The Reserve Bank of Malawi (RBM) has revised upwards its 2021 inflation rate projection to an average 8.8 percent.
This represents 0.4 percentage points higher than the earlier projection of an average 8.4 percent and 1.2 percentage points higher than the 7.6 percent projected during the first Monetary Policy Committee (MPC) Meeting.
In its statement of the Third MPC Meeting signed by RBM Governor Wilson Banda, the central bank said the revision is due to an increase in non-food inflation forecast, partly reflecting the impact of imported inflation and the pass-through of the kwacha depreciation in the second quarter of 2021.

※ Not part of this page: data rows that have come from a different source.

Lemma compact_short n : 0 <= n -> 0 <= size_of (WriteCompactSize n) <= 9.
Proof.
  intros Hn; rewrite size_compact by assumption; unfold GetSizeOfCompactSize.
  destruct (_ <? _); [|destruct (_ <=? _); [|destruct (_ <=? _)]]; lia.
Qed.

Lemma size_positions l : size_of (flat_map (enc disktxpos_codec) l) = 12 * Z.of_nat (List.length l).
Proof.
  induction l as [|p l IH]; [reflexivity|]; cbn [flat_map List.length]; rewrite size_of_app, IH.
  replace (size_of (enc disktxpos_codec p)) with 12; [lia|].
  cbn [enc disktxpos_codec]; rewrite !size_of_app, !size_write_int; reflexivity.
Qed.

Lemma size_txindex x : txindex_valid x -> size_of (enc tx_value x) < 2 ^ 31.
Proof.
  intros [_ [_ Hl]]; unfold tx_value, txindex_codec; cbn [enc vector_codec sint_codec].
  change (SER_DISK .& SER_GETHASH =? 0) with true; cbv iota.
  rewrite !size_of_app, size_positions, size_write_int; cbn [enc disktxpos_codec]; rewrite !size_of_app, !size_write_int.
  pose proof (compact_short (Z.of_nat (List.length (vSpent x)))); unfold MAX_SIZE in Hl; lia.
Qed.

Lemma tx_value_ok : codec_ok tx_value anyv txindex_valid.
Proof. apply txindex_ok; unfold srange, CLIENT_VERSION; lia. Qed.

Section Bignum.
Context {L : BN_lib} {HL : BN_laws L}.

Lemma getvch_trust z : trust_ok z -> short_bytes (getvch z) /\ size_of (getvch z) <= 33 /\ setvch (getvch z) = z.
Proof.
  intros Hz; assert (Hs : bn_small z) by (apply (bn_small_below z 256); unfold trust_ok in Hz; lia).
  assert (Hl : size_of (getvch z) <= 33).
  { rewrite getvch_spec by assumption; unfold size_of; rewrite length_rev.
    destruct (Z.eq_dec z 0) as [-> | Hn]; [discriminate|]; rewrite length_mpi_body by assumption.
    assert (Z.log2 (Z.abs z) < 256) by (unfold trust_ok in Hz; apply Z.log2_lt_pow2; lia).
    assert ((Z.log2 (Z.abs z) + 1) / 8 <= 32) by (apply Z.div_le_upper_bound; lia); lia. }
  split; [|split; [exact Hl | now apply setvch_getvch]]; split; [|unfold MAX_SIZE; lia].
  rewrite getvch_spec by assumption; apply Forall_rev, mpi_body_bytes.
Qed.

#[export] Instance bignum_ok : codec_ok bignum_codec anyv trust_ok.
Proof.
  constructor; cbn [bignum_codec enc dec ser_size sizeof].
  - intros _ z _ Hz; destruct (getvch_trust z Hz) as (Hv & _ & E).
    eapply reads_last; [typeclasses eauto | exact I | exact Hv | now rewrite E].
  - intros _; eapply local_field; [typeclasses eauto | intros; apply local_ret].
  - intros z Hz; now apply (codec_bytes (codec_ok := bytes_codec_ok)), getvch_trust.
  - intros z Hz; now apply (codec_size (codec_ok := bytes_codec_ok)), getvch_trust.
  - lia.
Qed.

End Bignum.

(** ** Index entries on disk *)

(** An entry as it is stored: the hash, the trust and the checksum are not. *)
Definition unstored (i : CBlockIndex) : Prop := bi_hash i = [] /\ bi_nChainTrust i = null_hash /\ bi_nStakeModifierChecksum i = 0.
Definition diskindex_valid (x : CDiskBlockIndex * list Z) : Prop :=
  let d := fst x in let i := di_index d in
  unstored i /\ wf 8 (di_hashNext d) /\ wf 8 (di_hashPrev d) /\ wf 8 (snd x)
  /\ (urange 4 (bi_nFile i) /\ urange 4 (bi_nBlockPos i) /\ srange 4 (bi_nHeight i) /\ srange 8 (bi_nMint i) /\ srange 8 (bi_nMoneySupply i)
      /\ urange 4 (bi_nFlags i) /\ urange 8 (bi_nStakeModifier i))
  /\ (if bi_IsProofOfStake i then outpoint_valid (bi_prevoutStake i) /\ urange 4 (bi_nStakeTime i)
      else bi_prevoutStake i = COutPoint_null /\ bi_nStakeTime i = 0)
  /\ (wf 8 (bi_hashProof i) /\ srange 4 (bi_nVersion i) /\ wf 8 (bi_hashMerkleRoot i) /\ urange 4 (bi_nTime i)
      /\ urange 4 (bi_nBits i) /\ urange 4 (bi_nNonce i)).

Reads the statement in part: “Headline inflation rate rose for a second successive quarter in the second quarter 2021.
“Pressures on headline inflation rate emanated from both food and non-food inflation, which increased in the second quarter compared to the first quarter.”
However, to balance the efforts of managing the impending inflationary pressures as well as the adverse effects of the recent Covid-19 pandemic restrictions, the committee decided to maintain the policy rate at 12 percent, the Lombard rate at 0.2 percentage points above the policy rate, and the liquidity reserve requirement (LRR) ratio on both local currency and foreign currency deposits at 3.75 percent.
In an interview, Malawi University of Business and Applied Sciences economics associate professor of Betchani Tchereni said maintaining the rates is important to enhance the expansionary policy where the country needs to have financial resources that are cheaper and readily available.
He said: “We are in a situation that needs investment funding also those for consumption. Although there has been a slight increase in interest rates, we are in a situation where with Covid-19 the economy has shed off jobs and slowed down businesses.
“We have to set the financial ground right for investors to use and produce within the country.”
Meanwhile, National Statistical Office show that Malawi’s year-on-year headline inflation inched up by 0.2 percentage points to 9.1 percent in June from 8.9 percent on account of rising food prices and transport costs.